┌──
Lemma percentile_nil p : percentile [] p = Ok 0.
Proof. done. Qed.

Lemma percentile_Ok l p x :
  l ≠ [] → percentile l p = Ok x →
  l !! Z.to_nat (percentile_index (Z.of_nat (length l)) p) = Some x.
Proof.
  intros Hl. unfold percentile.
  assert (0 < Z.of_nat (length l))%Z by (destruct l; [done | simpl; lia]).
  rewrite bool_decide_false by lia.
  intros (k & Hk & Ek)%py_index_Ok.
  pose proof (percentile_index_range (Z.of_nat (length l)) p ltac:(done)).
  destruct (Z.ltb_spec (percentile_index (Z.of_nat (length l)) p) 0); [lia|].
  by replace (Z.to_nat _) with k by lia.
Qed.

Lemma percentile_returns l p : returns (percentile l p).
Proof.
  destruct l as [|a l]; [by exists 0|].
  unfold percentile.
  rewrite bool_decide_false by (simpl; lia).
  destruct (py_index_in_range (a :: l) (percentile_index (Z.of_nat (length (a :: l))) p))
    as (x & Hx & _); [apply percentile_index_range; simpl; lia|].
  by exists x.
Qed.

Lemma percentile_mono l p q x y :
  StronglySorted Qle l → p <= q →
  percentile l p = Ok x → percentile l q = Ok y → x <= y.
Proof.
  intros S L Hx Hy. destruct (decide (l = [])) as [->|Hl].
  - rewrite percentile_nil in Hx, Hy. simplify_eq. apply Qle_refl.
  - apply percentile_Ok in Hx, Hy; [|done..].
    eapply StronglySorted_lookup_le; [done| |done..].
    assert (0 < Z.of_nat (length l))%Z by (destruct l; [done | simpl; lia]).
    pose proof (percentile_index_mono (Z.of_nat (length l)) p q ltac:(done) L).
    pose proof (percentile_index_range (Z.of_nat (length l)) p ltac:(done)). lia.
Qed.

Lemma first_le_percentile l p w x :
  StronglySorted Qle l → l ≠ [] →
  py_index l 0 = Ok w → percentile l p = Ok x → w <= x.
Proof.
  intros S Hl (k & Hk & Ek)%py_index_Ok Hx. simpl in Ek.
  apply percentile_Ok in Hx; [|done].
  eapply StronglySorted_lookup_le; [done| |done..]. lia.
Qed.

Lemma percentile_le_last l p b x :
  StronglySorted Qle l → l ≠ [] →
  py_index l (-1) = Ok b → percentile l p = Ok x → x <= b.
Proof.
  intros S Hl (k & Hk & Ek)%py_index_Ok Hx. simpl in Ek.
  apply percentile_Ok in Hx; [|done].
  eapply StronglySorted_lookup_le; [done| |done..].
  assert (0 < Z.of_nat (length l))%Z by (destruct l; [done | simpl; lia]).
  pose proof (percentile_index_range (Z.of_nat (length l)) p ltac:(done)). lia.
Qed.
End Sorting.

(** ** The scenario modifier on the store *)

Section Scenario.
Local Open Scope Q_scope.
Implicit Types (σ : gmap nat Transaction) (d : Transaction).

Lemma adjust_transaction_spec scenario σ tx d :
  σ !! tx = Some d →
  ∃ σ' d',
    adjust_transaction scenario σ tx = (fresh (dom σ), σ') ∧
    σ' !! fresh (dom σ) = Some d' ∧
    adjusted_copy scenario d d' ∧
    (∀ l, l ≠ fresh (dom σ) → σ' !! l = σ !! l).
Proof.
  intros Hd. unfold adjust_transaction.
  set (new_tx := fresh (dom σ)).
  assert (Hnew : new_tx ∉ dom σ) by apply is_fresh.
  assert (Hne : tx ≠ new_tx).
  { intros ->. apply Hnew. apply elem_of_dom. eauto. }
  assert (Hread : <[new_tx:=σ !!! tx]> σ !!! tx = d).
  { apply lookup_total_correct. by rewrite lookup_insert_ne. }
  assert (Hσ : σ !!! tx = d) by by apply lookup_total_correct.
  assert (Hread' : ∀ f, alter f new_tx (<[new_tx:=σ !!! tx]> σ) !!! tx = d).
  { intros f. apply lookup_total_correct.
    by rewrite lookup_alter_ne, lookup_insert_ne. }
  rewrite Hread, Hσ.
  unfold adjusted_copy, scenario_factor.
  repeat case_bool_decide; simplify_eq;
    rewrite ?Hread', ?Hread;
    repeat case_bool_decide; try congruence;
    eexists _, _; (split; [reflexivity|]);
    rewrite ?lookup_alter_eq, ?lookup_insert_eq; simpl;
    (split; [reflexivity|]);
    (split; [repeat split; simpl; try done; try ring; try congruence|]);
    intros l Hl; rewrite ?lookup_alter_ne, ?lookup_insert_ne by done; done.
Qed.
└──
What lines of the data contain the string "Hread"? List them.

  assert (Hread : <[new_tx:=σ !!! tx]> σ !!! tx = d).
  assert (Hread' : ∀ f, alter f new_tx (<[new_tx:=σ !!! tx]> σ) !!! tx = d).
  rewrite Hread, Hσ.
    rewrite ?Hread', ?Hread;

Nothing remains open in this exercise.